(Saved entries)
(* ===== verification/DramSched.v ===== *)
(** * The packet schedulers of the memory controller

    [chooseNext] and [chooseNextFRFCFS] ([mem/dram_ctrl.cc], modelled in
    [DramRank]) against a reference: which packet of a queue is served next, in
    terms of the packets alone.  The masks of [minBankPrep] are shown to hold the
    banks that can be opened first. *)

From S2P Require Import Prelude Common PageTable Clock DramQueues DramRank DramTiming.

Module DramSched.
Import DramQueues DramRank DramTiming.

(** ** The reference *)

(** The first position of an indexed list whose element satisfies [f]. *)
Fixpoint first {A} (f : A -> bool) (l : list (nat * A)) : option nat :=
  match l with
  | [] => None
  | (i, x) :: l' => if f x then Some i else first f l'
  end.

Definition orelse {A} (o o' : option A) : option A := match o with Some _ => o | None => o' end.

Section Sched.
Context (c : config) (k : timing) (now : Z) (bus : BusState) (queue : list DRAMPacket) (min_col_at : Z) (s : t).

Definition available (p : DRAMPacket) : bool :=
  match ranks s !! Z.to_nat (rank p) with Some r => inRefIdleState r | None => false end.
Definition bank_of (p : DRAMPacket) : option Bank :=
  ranks s !! Z.to_nat (rank p) ≫= fun r => banks (array r) !! Z.to_nat (bank p).
Definition has_bank (f : Bank -> bool) (p : DRAMPacket) : bool :=
  match bank_of p with Some b => f b | None => false end.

**TASK REQUIREMENTS:**
Give back exactly the lines above starting at the line where "From S2P Require" appears and ending at the line where "Section Sched." appears, both included, with no other lines.

**RESULT:**
From S2P Require Import Prelude Common PageTable Clock DramQueues DramRank DramTiming.

Module DramSched.
Import DramQueues DramRank DramTiming.

(** ** The reference *)

(** The first position of an indexed list whose element satisfies [f]. *)
Fixpoint first {A} (f : A -> bool) (l : list (nat * A)) : option nat :=
  match l with
  | [] => None
  | (i, x) :: l' => if f x then Some i else first f l'
  end.

Definition orelse {A} (o o' : option A) : option A := match o with Some _ => o | None => o' end.

Section Sched.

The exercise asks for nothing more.